MATERIAL FOR THIS EXERCISE: Begin

(* ===== verification/SchedQueue.v ===== *)
(** * Run queues of the scheduler: each is a FIFO list of tasks.

    [rq_rep s Q] says that the queue of CPU [c] stands for the list [Q c].  The
    lemmas give the effect of the run-queue functions of sched.c on [Q], with
    [rq_frame] for what they leave alone. *)

From S2P Require Import Prelude Machine Task WaitQueue Heap Sched.

Open Scope kernel_scope.

Section queues.
Context {P : Type} `{SchedEnv P}.
Implicit Types s : sstate P.

Definition tk s (i : Z) : task := task_at (tasks s) i.
Definition rnext s (i : Z) : tptr := rq_next (tk s i).

Definition qs : Type := Z → list Z.
Definition qupd (Q : qs) (c : Z) (l : list Z) : qs := λ c', if decide (c' = c) then l else Q c'.

Lemma qupd_eq Q c l : qupd Q c l c = l.
Proof. unfold qupd. by rewrite decide_True. Qed.
Lemma qupd_ne Q c c' l : c' ≠ c → qupd Q c l c' = Q c'.
Proof. intros. unfold qupd. by rewrite decide_False. Qed.

(** A task as the queue requires it. *)
Record queued s (c i : Z) : Prop := {
  qd_slot : slot_ok i = true;
  qd_on : on_rq (tk s i) = 1;
  qd_cpu : rq_cpu (tk s i) = c;
  qd_id : 4 ≤ id (tk s i);
}.

Record rq_rep s (Q : qs) : Prop := {
  rr_q : ∀ c, cpu_ok c = true → qrep (rnext s) (rq_head (rq_at s c)) (rq_tail (rq_at s c)) (Q c);
  rr_len : ∀ c, cpu_ok c = true → nr_running (rq_at s c) = Z.of_nat (length (Q c));
  rr_in : ∀ c i, cpu_ok c = true → i ∈ Q c → queued s c i;
  rr_out : ∀ i, slot_ok i = true → on_rq (tk s i) = 0 ∨
             (on_rq (tk s i) = 1 ∧ ∃ c, cpu_ok c = true ∧ i ∈ Q c);
}.

(** The task without its run-queue fields. *)
Definition core (t : task) : task :=
  t <| rq_cpu := 0 |> <| rq_next := None |> <| on_rq := 0 |>.

(** What the run-queue functions leave alone. *)
Record rq_frame s s' : Prop := {
  rf_env : s_env s' = s_env s;
  rf_core : ∀ i, core (tk s' i) = core (tk s i);
  rf_next_id : next_task_id s' = next_task_id s;
  rf_init : init_task_id s' = init_task_id s;
  rf_cur : cur_task s' = cur_task s;
  rf_sw : switch_count s' = switch_count s;
}.

#[global] Instance rq_frame_preorder : PreOrder rq_frame.
Proof.
  split; [by split|]. intros s1 s2 s3 [] []. split; try congruence.
Qed.

Lemma core_fields t t' : core t = core t' →
  id t = id t' ∧ state t = state t' ∧ name t = name t' ∧ current_cpu t = current_cpu t' ∧
  kill_pending t = kill_pending t' ∧ wake_pending t = wake_pending t' ∧ next t = next t' ∧
  parent_id t = parent_id t' ∧ sleep_ticks t = sleep_ticks t' ∧ mm t = mm t' ∧
  exit_status t = exit_status t'.
Proof. destruct t, t'. unfold core. cbn. intros [=]. subst. done. Qed.

Lemma rf_id s s' i : rq_frame s s' → id (tk s' i) = id (tk s i).
Proof. intros [_ Hc _ _ _ _]. specialize (Hc i). apply core_fields in Hc. tauto. Qed.
Lemma rf_state s s' i : rq_frame s s' → state (tk s' i) = state (tk s i).
Proof. intros [_ Hc _ _ _ _]. specialize (Hc i). apply core_fields in Hc. tauto. Qed.
Lemma rf_name s s' i : rq_frame s s' → name (tk s' i) = name (tk s i).
Proof. intros [_ Hc _ _ _ _]. specialize (Hc i). apply core_fields in Hc. tauto. Qed.
Lemma rf_ccpu s s' i : rq_frame s s' → current_cpu (tk s' i) = current_cpu (tk s i).
Proof. intros [_ Hc _ _ _ _]. specialize (Hc i). apply core_fields in Hc. tauto. Qed.
Lemma rf_nexts s s' i : rq_frame s s' → next (tk s' i) = next (tk s i).
Proof. intros [_ Hc _ _ _ _]. specialize (Hc i). apply core_fields in Hc. tauto. Qed.

(** ** Symbolic execution *)

Lemma tk_upd s i t j :
  tk (s <| tasks := <[i := t]> (tasks s) |>) j = if decide (i = j) then t else tk s j.
Proof. unfold tk. cbn. rewrite task_at_insert. done. Qed.

Lemma wp_get_task i (Q : task → sstate P → Prop) s :
  slot_ok i = true → Q (tk s i) s → wp (get_task (Some i)) Q s.
Proof. intros Hi HQ. unfold get_task. rewrite wp_up. apply wp_tget; [done|]. by destruct s. Qed.

Lemma wp_upd_task i f (Q : unit → sstate P → Prop) s :
  slot_ok i = true →
  Q () (s <| tasks := <[i := f (tk s i)]> (tasks s) |>) →
  wp (upd_task (Some i) f) Q s.
Proof. intros Hi HQ. unfold upd_task. rewrite wp_up. by apply wp_tupd. Qed.

Lemma wp_get_rq c (Q : sched_run_queue → sstate P → Prop) s :
  cpu_ok c = true → Q (rq_at s c) s → wp (get_rq c) Q s.
Proof. unfold wp, get_rq. by intros ->. Qed.

Lemma wp_upd_rq c f (Q : unit → sstate P → Prop) s :
  cpu_ok c = true → Q () (s <| run_queues := <[c := f (rq_at s c)]> (run_queues s) |>) →
  wp (upd_rq c f) Q s.
Proof. unfold wp, upd_rq. by intros ->. Qed.

Lemma rq_at_upd s c q c' :
  rq_at (s <| run_queues := <[c := q]> (run_queues s) |>) c' =
  if decide (c = c') then q else rq_at s c'.
Proof. unfold rq_at. cbn. rewrite lookup_insert. by case_decide. Qed.

Lemma cpu_ok_spec c : cpu_ok c = true ↔ 0 ≤ c < 4.
Proof. unfold cpu_ok, SCHED_MAX_CPUS. rewrite andb_true_iff, Z.leb_le, Z.ltb_lt. done. Qed.

Lemma queue_length s Q c : rq_rep s Q → cpu_ok c = true → (length (Q c) ≤ 32)%nat.
Proof.
  intros Hr Hc. apply slots_length; [apply (rr_q _ _ Hr c Hc)|].
  apply Forall_forall. intros i Hi. by apply (rr_in _ _ Hr c i Hc) in Hi as [].
Qed.

(** The fields the representation depends on. *)
Definition rq_view (t : task) : tptr * Z * Z * Z := (rq_next t, on_rq t, rq_cpu t, id t).

Lemma rq_rep_same_in s s' Q : rq_rep s Q →
  (∀ i, on_rq (tk s' i) = on_rq (tk s i)) →
  (∀ c i, cpu_ok c = true → i ∈ Q c → rq_view (tk s' i) = rq_view (tk s i)) →
  (∀ c, rq_head (rq_at s' c) = rq_head (rq_at s c) ∧ rq_tail (rq_at s' c) = rq_tail (rq_at s c) ∧
        nr_running (rq_at s' c) = nr_running (rq_at s c)) →
  rq_rep s' Q.
Proof.
  intros [Hq Hl Hin Hout] Hon Ht Hc.
  assert (∀ c i, cpu_ok c = true → i ∈ Q c → rnext s' i = rnext s i ∧ on_rq (tk s' i) = on_rq (tk s i) ∧
            rq_cpu (tk s' i) = rq_cpu (tk s i) ∧ id (tk s' i) = id (tk s i)) as Hv.
  { intros c i Hok Hi. specialize (Ht c i Hok Hi). unfold rq_view, rnext in *. by injection Ht as -> -> -> ->. }
  split.
  - intros c Hok. destruct (Hc c) as (-> & -> & _). eapply qrep_frame; [by apply Hq|].
    intros i Hi. by apply (Hv c).
  - intros c Hok. destruct (Hc c) as (_ & _ & ->). by apply Hl.
  - intros c i Hok Hi. destruct (Hv c i Hok Hi) as (_ & E1 & E2 & E3), (Hin c i Hok Hi) as [? ? ? ?].
    split; congruence || lia.
  - intros i Hi. rewrite Hon. by apply Hout.
Qed.

Lemma rq_rep_same s s' Q : rq_rep s Q →
  (∀ i, rq_view (tk s' i) = rq_view (tk s i)) →
  (∀ c, rq_head (rq_at s' c) = rq_head (rq_at s c) ∧ rq_tail (rq_at s' c) = rq_tail (rq_at s c) ∧
        nr_running (rq_at s' c) = nr_running (rq_at s c)) →
  rq_rep s' Q.
Proof.
  intros Hr Ht Hc. eapply rq_rep_same_in; [done| |by intros|done].
  intros i. specialize (Ht i). unfold rq_view in Ht. by injection Ht.
Qed.

(** The queue of one CPU changes to [l]; nothing else about the queues does. *)
Lemma rq_rep_change s s' Q c l :
  rq_rep s Q → cpu_ok c = true →
  qrep (rnext s') (rq_head (rq_at s' c)) (rq_tail (rq_at s' c)) l →
  nr_running (rq_at s' c) = Z.of_nat (length l) →
  (∀ c', c' ≠ c → rq_at s' c' = rq_at s c') →
  (∀ i, id (tk s' i) = id (tk s i)) →
  (∀ i, i ∈ l → slot_ok i = true ∧ on_rq (tk s' i) = 1 ∧ rq_cpu (tk s' i) = c ∧ 4 ≤ id (tk s i)) →
  (∀ i, i ∉ l → i ∈ Q c → on_rq (tk s' i) = 0) →
  (∀ i, i ∉ l → i ∉ Q c → rq_cpu (tk s' i) = rq_cpu (tk s i) ∧ on_rq (tk s' i) = on_rq (tk s i) ∧
     rnext s' i = rnext s i) →
  (∀ i c', c' ≠ c → cpu_ok c' = true → i ∈ Q c' → i ∉ l) →
  rq_rep s' (qupd Q c l).
Proof.
  intros Hr Hc Hq Hlen Hrq Hid Hl Hgone Hout Hdis.
  assert (∀ i c', c' ≠ c → cpu_ok c' = true → i ∈ Q c' → i ∉ Q c) as Hdj.
  { intros i c' Hne Hc' Hi Hi2. destruct (rr_in _ _ Hr c' i Hc' Hi), (rr_in _ _ Hr c i Hc Hi2). congruence. }
  split.
  - intros c' Hc'. unfold qupd. case_decide as Hcc; [by subst c'|]. rewrite Hrq by done.
    eapply qrep_frame; [by apply (rr_q _ _ Hr)|]. intros i Hi. apply Hout; [by eapply Hdis|by eapply Hdj].
  - intros c' Hc'. unfold qupd. case_decide as Hcc; [by subst c'|]. rewrite Hrq by done. by apply (rr_len _ _ Hr).
  - intros c' i Hc'. unfold qupd. case_decide as Hcc.
    + subst c'. intros Hi. destruct (Hl i Hi) as (? & ? & ? & ?). split; try done. by rewrite Hid.
    + intros Hi. destruct (rr_in _ _ Hr c' i Hc' Hi) as [? ? ? ?].
      destruct (Hout i) as (E1 & E2 & _); [by eapply Hdis|by eapply Hdj|].
      split; rewrite ?E1, ?E2, ?Hid; done.
  - intros i Hi. destruct (decide (i ∈ l)) as [Hil|Hil].
    + right. destruct (Hl i Hil) as (_ & ? & _). split; [done|]. exists c. by rewrite qupd_eq.
    + destruct (decide (i ∈ Q c)) as [Hq'|Hq']; [left; by apply Hgone|].
      destruct (Hout i Hil Hq') as (_ & E & _). rewrite E.
      destruct (rr_out _ _ Hr i Hi) as [?|(? & c' & Hc' & Hin)]; [by left|]. right.
      split; [done|]. exists c'. split; [done|]. rewrite qupd_ne; [done|]. intros ->. done.
Qed.

(** ** Enqueue *)

Lemma is_null_some i : is_null (Some i) = false.
Proof. done. Qed.
Lemma is_null_none : is_null None = true.
Proof. done. Qed.

Lemma rq_enqueue_spec s Q c i :
  rq_rep s Q → cpu_ok c = true → slot_ok i = true →
  wp (sched_rq_enqueue_locked (Some i) c) (λ _ s',
    if decide (4 ≤ id (tk s i) ∧ on_rq (tk s i) = 0)
    then rq_rep s' (qupd Q c (Q c ++ [i])) ∧ rq_frame s s' ∧ next_enqueue_cpu s' = next_enqueue_cpu s
    else s' = s) s.
Proof.
  intros Hr Hc Hi. unfold sched_rq_enqueue_locked. rewrite is_null_some.
  rewrite wp_bind. apply wp_get_task; [done|].
  apply cpu_ok_spec in Hc as Hcb. unfold SCHED_MAX_CPUS. bfalse (4 <=? c). rewrite orb_false_r.
  destruct (decide (4 ≤ id (tk s i) ∧ on_rq (tk s i) = 0)) as [[Hd1 Hd2]|Hd].
  2: { replace (_ || _) with true; [by apply wp_ret|]. symmetry. apply orb_true_iff.
       destruct (id (tk s i) <? 4) eqn:?; bool_to_prop; [by left|right].
       apply negb_true_iff, Z.eqb_neq. tauto. }
  bfalse (id (tk s i) <? 4). btrue (on_rq (tk s i) =? 0). cbn [negb orb].
  assert (∀ c', cpu_ok c' = true → i ∉ Q c') as Hnin.
  { intros c' Hc' Hin. destruct (rr_in _ _ Hr c' i Hc' Hin). congruence. }
  wp_steps. apply wp_upd_task; [done|].
  rewrite wp_bind. apply wp_get_rq; [done|]. change (rq_at (s <| tasks := _ |>) c) with (rq_at s c).
  pose proof (rr_q _ _ Hr c Hc) as Hq. pose proof (qrep_empty _ _ _ _ Hq) as [_ Hemp].
  pose proof (q_tail _ _ _ _ Hq) as Htl. pose proof (queue_length s Q c Hr Hc).
  match goal with |- wp _ _ ?x => set (s1 := x) end.
  assert (∀ s2, s_env s2 = s_env s → next_task_id s2 = next_task_id s → init_task_id s2 = init_task_id s →
            cur_task s2 = cur_task s → switch_count s2 = switch_count s →
            next_enqueue_cpu s2 = next_enqueue_cpu s →
            (∀ j, tk s2 j = (if decide (j = i) then (tk s j) <| rq_cpu := c |> <| rq_next := None |> <| on_rq := 1 |>
                             else if decide (rq_tail (rq_at s c) = Some j) then (tk s j) <| rq_next := Some i |>
                             else tk s j)) →
            rq_at s2 c = (rq_at s c) <| rq_head := match Q c with [] => Some i | _ => rq_head (rq_at s c) end |>
                           <| rq_tail := Some i |> <| nr_running := u32 (nr_running (rq_at s c) + 1) |> →
            (∀ c', c' ≠ c → rq_at s2 c' = rq_at s c') →
            rq_rep s2 (qupd Q c (Q c ++ [i])) ∧ rq_frame s s2 ∧ next_enqueue_cpu s2 = next_enqueue_cpu s)
    as Hfin.
  { intros s2 E1 E2 E3 E4 E5 E6 Htk Hrq Hrqo.
    assert (rq_frame s s2) as Hfr.
    { split; try done. intros j. rewrite Htk. repeat case_decide; done. }
    split; [|done]. eapply (rq_rep_change s s2); try done.
    - rewrite Hrq. cbn. eapply qrep_push; [exact Hq|by apply Hnin|..].
      + unfold rnext. by rewrite Htk, decide_True.
      + intros y Hy. unfold rnext. rewrite Htk, decide_False, decide_True; [done|done|].
        intros ->. rewrite Hy in Htl. by apply (Hnin c), last_Some_elem_of.
      + intros y Hy1 Hy2. unfold rnext. by rewrite Htk, decide_False, decide_False.
    - rewrite Hrq. cbn. rewrite (rr_len _ _ Hr c Hc), u32_small, length_app; cbn [length]; lia.
    - intros j. by apply rf_id.
    - intros j [Hj| ->%list_elem_of_singleton]%elem_of_app.
      + destruct (rr_in _ _ Hr c j Hc Hj) as [? ? ? ?]. rewrite !Htk.
        assert (j ≠ i) by (intros ->; by apply (Hnin c)). rewrite !(decide_False (P := j = i)) by done.
        case_decide; done.
      + rewrite !Htk, !decide_True by done. done.
    - intros j [Hj _]%not_elem_of_app Hj2. done.
    - intros j [Hj Hji]%not_elem_of_app Hj2. rewrite list_elem_of_singleton in Hji.
      unfold rnext. rewrite !Htk, !(decide_False (P := j = i)) by done.
      rewrite decide_False; [done|]. intros Hl. rewrite Hl in Htl. by apply Hj, last_Some_elem_of.
    - intros j c' Hne Hc' Hj [Hj2|Hj2]%elem_of_app.
      + destruct (rr_in _ _ Hr c' j Hc' Hj), (rr_in _ _ Hr c j Hc Hj2). congruence.
      + apply list_elem_of_singleton in Hj2 as ->. by apply (Hnin c'). }
  wp_step. destruct (rq_tail (rq_at s c)) as [y|] eqn:Hy.
  - rewrite is_null_some. symmetry in Htl. pose proof (last_Some_elem_of _ _ Htl) as Hyin.
    destruct (rr_in _ _ Hr c y Hc Hyin) as [Hys _ _ _].
    assert (y ≠ i) by (intros ->; by apply (Hnin c)).
    wp_step. apply wp_upd_task; [done|]. match goal with |- wp _ _ ?x => set (s2 := x) end.
    apply wp_upd_rq; [done|]. apply wp_upd_rq; [done|].
    apply Hfin; try done.
    + intros j. match goal with |- tk ?x j = _ => change (tk x j) with (tk s2 j) end. unfold s2. rewrite tk_upd. unfold s1. rewrite !tk_upd.
      rewrite (decide_False (P := i = y)) by done.
      destruct (decide (j = i)) as [->|]; [by rewrite decide_False, decide_True by done|].
      rewrite (decide_False (P := i = j)) by done. repeat case_decide; congruence.
    + rewrite rq_at_upd, decide_True by done. rewrite rq_at_upd, decide_True by done.
      destruct (Q c); [by apply not_elem_of_nil in Hyin|].
      unfold rq_at. cbn. fold (rq_at s c). by destruct (rq_at s c).
    + intros c' Hne. rewrite rq_at_upd, decide_False by done. by rewrite rq_at_upd, decide_False by done.
  - rewrite is_null_none. apply wp_upd_rq; [done|]. apply wp_upd_rq; [done|].
    assert (Q c = []) as HQ by (by apply Hemp).
    apply Hfin; try done.
    + intros j. match goal with |- tk ?x j = _ => change (tk x j) with (tk s1 j) end. unfold s1. rewrite tk_upd.
      destruct (decide (j = i)) as [->|]; [by rewrite decide_True|]. by rewrite !decide_False by done.
    + rewrite rq_at_upd, decide_True by done. rewrite rq_at_upd, decide_True by done. by rewrite HQ.
    + intros c' Hne. rewrite rq_at_upd, decide_False by done. by rewrite rq_at_upd, decide_False by done.
Qed.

MATERIAL FOR THIS EXERCISE: End

WHAT NEEDS TO BE DONE -> For each line of the material that contains the word "name", make a copy.

RESPONSE AREA ->
  id t = id t' ∧ state t = state t' ∧ name t = name t' ∧ current_cpu t = current_cpu t' ∧
Lemma rf_name s s' i : rq_frame s s' → name (tk s' i) = name (tk s i).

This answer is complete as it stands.